To prevent sepsis, start by preventing infections. Being up-to-date on vaccines, including an annual flu shot, and properly managing chronic conditions such as diabetes and cardiovascular disease will keep the body better fortified against infection. Treating any cuts or skin abrasions is also vital. While bacteria cause the vast majority of sepsis, viral—and in rare cases fungal—pathogens can trigger it.
The medical community has been putting new emphasis on sepsis care over the past decade, particularly in the past few years. In 2014, St. Clair Hospital launched a multidisciplinary committee that imparted sepsis best practices and the importance of early detection across the hospital. After a year, the hospital saw a 64 percent decrease in its patient sepsis mortality rate. The Allegheny Health Network has integrated alerts into its patient electronic health records to warn if abnormalities in patients’ vital signs could indicate sepsis, Venkat says.
Solutions for a societal emergency
While still not widely known, sepsis is gaining momentum in the public eye. In 2012, the well publicized death of Rory Staunton pushed sepsis into the spotlight. After Staunton cut his arm playing basketball at school in New York City, bacteria likely entered. Sepsis set in. Days later, he died. Thinking he had a stomach bug, doctors never diagnosed his sepsis. Staunton was 12 years old.
Staunton’s death incited “Rory’s Regulations,” state-mandated protocols that New York state hospitals use to rapidly identify and treat sepsis. The regulations require three key patient protocols: testing blood culture for infection, measuring blood lactate and administering antibiotics, all within three hours of sepsis diagnosis. Hospitals must also submit data on compliance and outcomes.

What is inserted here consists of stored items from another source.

(** C2. On every tick with a position open, the position is closed exactly
    when the profit in pips is at least 5, or at most -10, or the averages
    cross against the position; the profit in pips is the move of the price
    in the direction of the position times 10000, as binary64 arithmetic
    gives it; a close credits the stake
    and the profit amount [(pnl / 10) * (stake / 100)] to the balance,
    appends one closed trade and leaves no position; otherwise the position,
    the balance and the history stay as they were. *)
Theorem C2_close_rule (c : Config) (u : Q) (now : string) (st : State) (p : Position) :
  valid_config c ->
  reachable c st ->
  open_position st = Some p ->
  let price := generate_next_price (price_series st) u in
  exists st' df last,
    loop_iteration c u now st = Some st' /\
    compute_indicators c (price_series st') = Some df /\
    Pandas.iloc_last df = Some last /\ close last = price /\
    let prev := Pandas.iloc_prev df in
    let pnl := pnl_pips (direction p) (entry_price p) price in
    pnl = Float64.to_Q
            match direction p with
            | call =>
                Float64.mul (Float64.sub (Float64.of_Q price)
                               (Float64.of_Q (entry_price p)))
                  (Float64.of_Z 10000)
            | put =>
                Float64.mul (Float64.sub (Float64.of_Q (entry_price p))
                               (Float64.of_Q price))
                  (Float64.of_Z 10000)
            end /\
    (open_position st' = None <-> close_condition p prev last) /\
    (close_condition p prev last ->
       open_position st' = None /\
       balance st' = balance st + (amount p + (pnl / 10) * (amount p / 100)) /\
       trade_history st' = trade_history st ++ [closed_trade now p last]) /\
    (~ close_condition p prev last ->
       open_position st' = Some p /\ balance st' = balance st /\
       trade_history st' = trade_history st).
Proof.
  intros _ Hr Hp price.
  pose proof (reachable_invariant c st Hr) as Hinv.
  assert (Hn : open_position st <> None) by congruence.
  destruct (held_position_frame c st price Hinv Hn)
    as (df & last & pr & E & Hl & Hc & Ha & _ & _).
  destruct (loop_iteration_some c u now st df E) as [Heq _]. fold price in Heq.
  rewrite (try_held c now (record_price st price) df last p Hl Ha Hp) in Heq.
  pose proof (close_test_iff p last (Pandas.iloc_prev df)) as Htest.
  destruct (Qle_bool _ _ || Qle_bool _ _ || ma_reverse _ _ _) eqn:T.
  - assert (Hcc : close_condition p (Pandas.iloc_prev df) last)
      by now apply Htest.
    exists (close_state now (record_price st price) p last), df, last.
    split; [exact Heq|]. split; [exact E|]. split; [exact Hl|]. split; [exact Hc|].
    simpl. split; [reflexivity|].
    split; [tauto|]. split.
    + intros _. rewrite <- Hc. repeat split; reflexivity.
    + intro Hncc. contradiction.
  - assert (Hncc : ~ close_condition p (Pandas.iloc_prev df) last).
    { intro Hcc. apply Htest in Hcc. discriminate. }
    exists (record_price st price), df, last.
    split; [exact Heq|]. split; [exact E|]. split; [exact Hl|]. split; [exact Hc|].
    simpl. split; [reflexivity|].
    split; [|split].
    + split; [intro H0; congruence | intro Hcc; contradiction].
    + intro Hcc. contradiction.
    + intros _. split; [exact Hp|]. split; reflexivity.
Qed.
(** The second page of size 2 of a store with three records. *)
Lemma pagination_page_slice_witness :
  let bs := [(sampleBody, 1000, 1000); (otherBody, 2000, 2001);
             (sampleBody, 3000, 3000)]%Z in
  let st := (serve (H := sampleValidator) (createRequests bs) initialStore).2 in
  let q := mkQuery None None None (Some 2%Z) (Some 2%Z) None None in
  (id <$> data (listFeedback (H := sampleValidator) q st)) = [1%Z] ∧
  totalItems (pagination (listFeedback (H := sampleValidator) q st)) = 3 ∧
  totalPages (pagination (listFeedback (H := sampleValidator) q st)) = Some 2%Z.
Proof.
  intros bs st q.
  destruct (pagination_page_slice (H := sampleValidator) st q)
    as (Hdata & _ & _ & Hitems & _ & k & Hk & _).
  - vm_compute. discriminate.
  - vm_compute. discriminate.
  - reflexivity.
  - reflexivity.
  - split_and!.
    + rewrite Hdata. reflexivity.
    + rewrite Hitems. reflexivity.
    + reflexivity.
Defined.

(** ** The statistics of the list endpoint *)

(** C10: the [stats] of the list response are counted on the whole store;
    no part of the query reaches them, so they are those of the request
    without a query string. *)
Theorem list_stats_ignore_query `{Validator} st q :
  stats (listFeedback q st) = stats (listFeedback defaultQuery st) ∧
  stats (listFeedback q st)
    = mkListStats (length (feedback st))
        (countStatus "pending" (feedback st))
        (countStatus "reviewed" (feedback st))
        (countStatus "resolved" (feedback st)).
Proof. done. Qed.
Lemma logout_ends_the_session_witness :
  let logged_in :=
    final_world
      (@login_view Samples.plain_django Samples.env0
         (Samples.request_of "/accounts/login/" "POST" None [] Samples.login_form)
         Samples.world0) in
  let request :=
    Samples.request_of "/accounts/logout/" "POST" (Some Samples.amani) [] [] in
  session logged_in = Some 2%Z /\
  session (final_world (@logout_view Samples.plain_django Samples.env0 request logged_in))
    = None /\
  map action
    (activity (final_world
                 (@logout_view Samples.plain_django Samples.env0 request logged_in))) =
    ["USER_LOGIN"; "USER_LOGIN"; "USER_LOGOUT"].
Proof.
  cbv zeta.
  destruct (logout_ends_the_session Samples.plain_django Samples.env0
              (Samples.request_of "/accounts/logout/" "POST" (Some Samples.amani) [] [])
              (final_world
                 (@login_view Samples.plain_django Samples.env0
                    (Samples.request_of "/accounts/login/" "POST" None []
                       Samples.login_form)
                    Samples.world0)))
    as [Hout _].
  destruct (Hout Samples.amani eq_refl) as [_ [Hsession [_ [_ Hlog]]]].
  split; [reflexivity |]. split; [exact Hsession |].
  rewrite Hlog. reflexivity.
Defined.

(* ------------------------------------------------------------------ *)

(* ------------------------------------------------------------------ *)
(** ** Saving a user *)

Lemma row_to_save_columns (env : Env) (u : User) :
  id (row_to_save env u) = id u /\
  is_active (row_to_save env u) = is_active u /\
  Invariants.identity_columns (row_to_save env u) = Invariants.identity_columns u /\
  Invariants.contact_columns (row_to_save env u) = Invariants.contact_columns u /\
  last_activity (row_to_save env u) = now env /\
  last_login (row_to_save env u) = last_login u /\
  uuid (row_to_save env u) = uuid u.
Proof.
  unfold row_to_save. destruct (has_employee_id u); repeat split.
Qed.

Lemma row_to_save_employee_id (env : Env) (u : User) :
  employee_id (row_to_save env u) =
    if has_employee_id u then employee_id u else Some (employee_number env).
Proof.
  unfold row_to_save. now destruct (has_employee_id u).
Qed.

Lemma employee_number_nonempty (env : Env) : employee_number env <> "".
Proof. discriminate. Qed.

Lemma row_to_save_has_employee_id (env : Env) (u : User) :
  has_employee_id (row_to_save env u) = true.
Proof.
  unfold has_employee_id at 1. rewrite row_to_save_employee_id.
  destruct (has_employee_id u) eqn:E; [exact E | reflexivity].
Qed.

Lemma has_employee_id_iff (u : User) :
  has_employee_id u = true <-> exists e, employee_id u = Some e /\ e <> "".
Proof.
  unfold has_employee_id. destruct (employee_id u) as [e |].
  - rewrite truthy_iff. split.
    + intro H. now exists e.
    + intros [e' [E H]]. now inversion E; subst.
  - split; [discriminate | intros [e [E _]]; discriminate E].
Qed.

Lemma User_save_cases (env : Env) (u : User) (w : World) :
  User_save env u w =
    if unique_violation (row_to_save env u) (users w) then Raised IntegrityError w
    else Returned (row_to_save env u)
           (set_users (write_row (row_to_save env u) (users w)) w).
Proof. reflexivity. Qed.

Lemma write_row_stored (u : User) (rows : list User) :
  existsb (model_eq u) rows = true ->
  write_row u rows = map (fun r => if (id r =? id u)%Z then u else r) rows.
Proof. intro E. unfold write_row. now rewrite E. Qed.

Lemma existsb_model_eq_id (u v : User) (rows : list User) :
  id u = id v -> existsb (model_eq u) rows = existsb (model_eq v) rows.
Proof. intro E. unfold model_eq. now rewrite E. Qed.

(** A violation names a row with another key that holds one of the
    unique values. *)
Lemma unique_violation_iff (u : User) (rows : list User) :
  unique_violation u rows = true <->
  exists r, In r rows /\ id r <> id u /\
            (email r = email u \/ national_id r = national_id u \/
             (exists e, employee_id r = Some e /\ employee_id u = Some e) \/
             uuid r = uuid u).
Proof.
  unfold unique_violation. rewrite existsb_exists.
  split.
  - intros [r [Hr H]]. exists r. split; [exact Hr |].
    apply andb_true_iff in H. destruct H as [Hk Hc].
    unfold model_eq in Hk. apply negb_true_iff, Z.eqb_neq in Hk.
    split; [exact Hk |].
    rewrite !orb_true_iff in Hc.
    destruct Hc as [[[Hc | Hc] | Hc] | Hc].
    + left. now apply String.eqb_eq.
    + right. left. now apply String.eqb_eq.
    + right. right. left. unfold same_employee_id in Hc.
      destruct (employee_id r) as [x |]; [| discriminate].
      destruct (employee_id u) as [y |]; [| discriminate].
      apply String.eqb_eq in Hc. subst. now exists y.
    + right. right. right. now apply Z.eqb_eq.
  - intros [r [Hr [Hk Hc]]]. exists r. split; [exact Hr |].
    apply andb_true_iff. split.
    + unfold model_eq. now apply negb_true_iff, Z.eqb_neq.
    + rewrite !orb_true_iff.
      destruct Hc as [Hc | [Hc | [[e [H1 H2]] | Hc]]].
      * left. left. left. now apply String.eqb_eq.
      * left. left. right. now apply String.eqb_eq.
      * left. right. unfold same_employee_id. rewrite H1, H2. apply String.eqb_refl.
      * right. now apply Z.eqb_eq.
Qed.

(** Saving a stored row that already has its employee number cannot
    violate a constraint of a table that meets its constraints. *)
Lemma stored_row_saves (env : Env) (u stored : User) (rows : list User) :
  Invariants.unique_columns rows ->
  In stored rows ->
  id u = id stored ->
  email u = email stored ->
  national_id u = national_id stored ->
  employee_id u = employee_id stored ->
  uuid u = uuid stored ->
  has_employee_id u = true ->
  unique_violation (row_to_save env u) rows = false.
Proof.
  intros Huniq Hin Hid Hemail Hnid Hemp Huuid Hhas.
  destruct (unique_violation (row_to_save env u) rows) eqn:V; [| reflexivity].
  exfalso. apply unique_violation_iff in V.
  destruct V as [r [Hr [Hk Hc]]].
  destruct (row_to_save_columns env u) as (Rid & _ & Rident & _ & _ & _ & Ruuid).
  pose proof (row_to_save_employee_id env u) as Remp. rewrite Hhas in Remp.
  assert (Remail : email (row_to_save env u) = email u).
  { unfold Invariants.identity_columns in Rident. now inversion Rident. }
  assert (Rnid : national_id (row_to_save env u) = national_id u).
  { unfold Invariants.identity_columns in Rident. now inversion Rident. }
  rewrite Rid, Hid in Hk.
  destruct (Huniq r stored Hr Hin Hk) as (U1 & U2 & U3 & U4).
  destruct Hc as [Hc | [Hc | [[e [H1 H2]] | Hc]]].
  - apply U1. congruence.
  - apply U2. congruence.
  - apply (U4 e H1). congruence.
  - apply U3. congruence.
Qed.



(** X2. The employee number is drawn once, and without a retry.  The
    first save of a user without a number hands over "SAV", the year and
    the random draw; a user who has a number keeps it; and saving the saved
    row again, in another year and with another draw, leaves the number as
    it is.  When the row clashes with no other row the save returns it.
    When another user already holds the number drawn for a user without
    one, the save raises [IntegrityError] and stores nothing. *)
Theorem employee_id_assigned_once :
  forall (env env2 : Env) (u : User) (w : World),
    (exists e, employee_id (row_to_save env u) = Some e /\ e <> "") /\
    (forall e, employee_id u = Some e -> e <> "" ->
               employee_id (row_to_save env u) = Some e) /\
    (employee_id u = None \/ employee_id u = Some "" ->
     employee_id (row_to_save env u) =
       Some ("SAV" ++ Py.str_of_Z (year env) ++ Py.str_of_Z (randint env))) /\
    employee_id (row_to_save env2 (row_to_save env u)) =
      employee_id (row_to_save env u) /\
    (unique_violation (row_to_save env u) (users w) = false ->
     exists w1, User_save env u w = Returned (row_to_save env u) w1) /\
    (has_employee_id u = false ->
     (exists r, In r (users w) /\ id r <> id u /\
                employee_id r = Some (employee_number env)) ->
     User_save env u w = Raised IntegrityError w).
Proof.
  intros env env2 u w.
  split.
  { apply has_employee_id_iff, row_to_save_has_employee_id. }
  split.
  { intros e He Hne. rewrite row_to_save_employee_id.
    assert (H : has_employee_id u = true)
      by (apply has_employee_id_iff; now exists e).
    now rewrite H. }
  split.
  { intros Hu. rewrite row_to_save_employee_id.
    assert (H : has_employee_id u = false).
    { unfold has_employee_id. destruct Hu as [-> | ->]; reflexivity. }
    now rewrite H. }
  split.
  { rewrite (row_to_save_employee_id env2).
    now rewrite row_to_save_has_employee_id. }
  split.
  { intro V. rewrite User_save_cases, V. eexists. reflexivity. }
  intros Hnone [r [Hr [Hk He]]].
  rewrite User_save_cases.
  assert (V : unique_violation (row_to_save env u) (users w) = true).
  { apply unique_violation_iff. exists r. split; [exact Hr |].
    destruct (row_to_save_columns env u) as (Hid & _).
    rewrite Hid. split; [exact Hk |].
    right. right. left. exists (employee_number env). split; [exact He |].
    rewrite row_to_save_employee_id. now rewrite Hnone. }
  now rewrite V.
Qed.

Lemma employee_id_assigned_once_witness :
  employee_id (row_to_save Samples.env0 MoreSamples.kip) = Some "SAV20264321" /\
  employee_id (row_to_save Samples.env0 Samples.joy) = Some "SAV20253000" /\
  User_save Samples.env0 MoreSamples.kip MoreSamples.world2 =
    Raised IntegrityError MoreSamples.world2.
Proof.
  destruct (employee_id_assigned_once Samples.env0 Samples.env0 MoreSamples.kip
              MoreSamples.world2) as (_ & _ & Hdraw & _ & _ & Hclash).
  destruct (employee_id_assigned_once Samples.env0 Samples.env0 Samples.joy
              MoreSamples.world2) as (_ & Hkeep & _).
  split; [apply Hdraw; now left |].
  split; [apply (Hkeep "SAV20253000"); [reflexivity | discriminate] |].
  apply Hclash; [reflexivity |].
  exists MoreSamples.zuri. split; [simpl; tauto |].
  split; [discriminate | reflexivity].
Defined.

(* ------------------------------------------------------------------ *)
(** ** The activation toggle *)

Lemma toggle_body_self (env : Env) (k : Z) (request : Request) (w : World)
    (actor target : User) :
  user request = Some actor ->
  method request = "POST" ->
  find (fun u => (id u =? k)%Z) (users w) = Some target ->
  id actor = k ->
  toggle_user_active_body env k request w =
    Returned (Redirect "accounts:user_management")
      (mkWorld (users w) (activity w) (auth_groups w)
         (flash w ++ [(ERROR, "You cannot deactivate your own account!")])
         (session w)).
Proof.
  intros Hactor Hpost Hfind Hself.
  destruct (find_by_id _ _ _ Hfind) as [_ Hid].
  unfold toggle_user_active_body. rewrite Hpost, String.eqb_refl, Hactor.
  unfold bind, try_except, User_objects_get. rewrite Hfind.
  unfold model_eq. rewrite Hid, Hself, Z.eqb_refl. reflexivity.
Qed.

A study on Rory’s Regulations led by Pitt’s Seymour was published in the New England Journal of Medicine this spring. It evaluated the regulations’ effectiveness at 149 New York state hospitals and found that 83 percent of the hospitals completed the protocols within three hours. For every hour it took to complete the processes, the odds of patients dying rose by 4 percent, the study showed.
The study is important because it provides scientific evidence confirming that treating sepsis faster is better, Seymour says. It also provides an indicator for other states or hospitals pursuing similar protocols.
As sepsis treatment continues to evolve, Venkat says that we may see new techniques to reduce complications and negative outcomes associated with the syndrome. Recovered sepsis patients can still experience cardiovascular complications and end up on dialysis if they suffered kidney damage. Blood flow impeded by sepsis can result in amputation of extremities and digits. A septic episode may even disrupt the immune system’s ability to fight future infections.
But not all septic patients experience long-term consequences, even among those who slide so close to death.
When Nichol woke from her medically induced coma, eight days had passed. She recalls struggling to open heavy eyelids. Gradually, outlines of people began to take shape, and indiscernible voices pulled her back to reality. She woke up in UPMC Montefiore, having been flown by helicopter from UPMC Northwest. Surrounded by her daughters and medical team, Nichol began recovery, and then spent a couple days in rehabilitation before being discharged home. “The hand of God was in there, because a lot of patients don’t survive sepsis,” she says.
Even though Nichol doesn’t know many details about the treatments that saved her life three years ago, today, at 65, she’s healthier, more energetic and more effervescent than ever. She had smoked for 16 years before her bout with sepsis. After the coma, she never smoked again.
Now, Nichol is outspoken in promoting sepsis care urgency. As Seymour says, “Thinking sepsis is the first step because we know that timing matters and that administering treatment quickly saves lives.”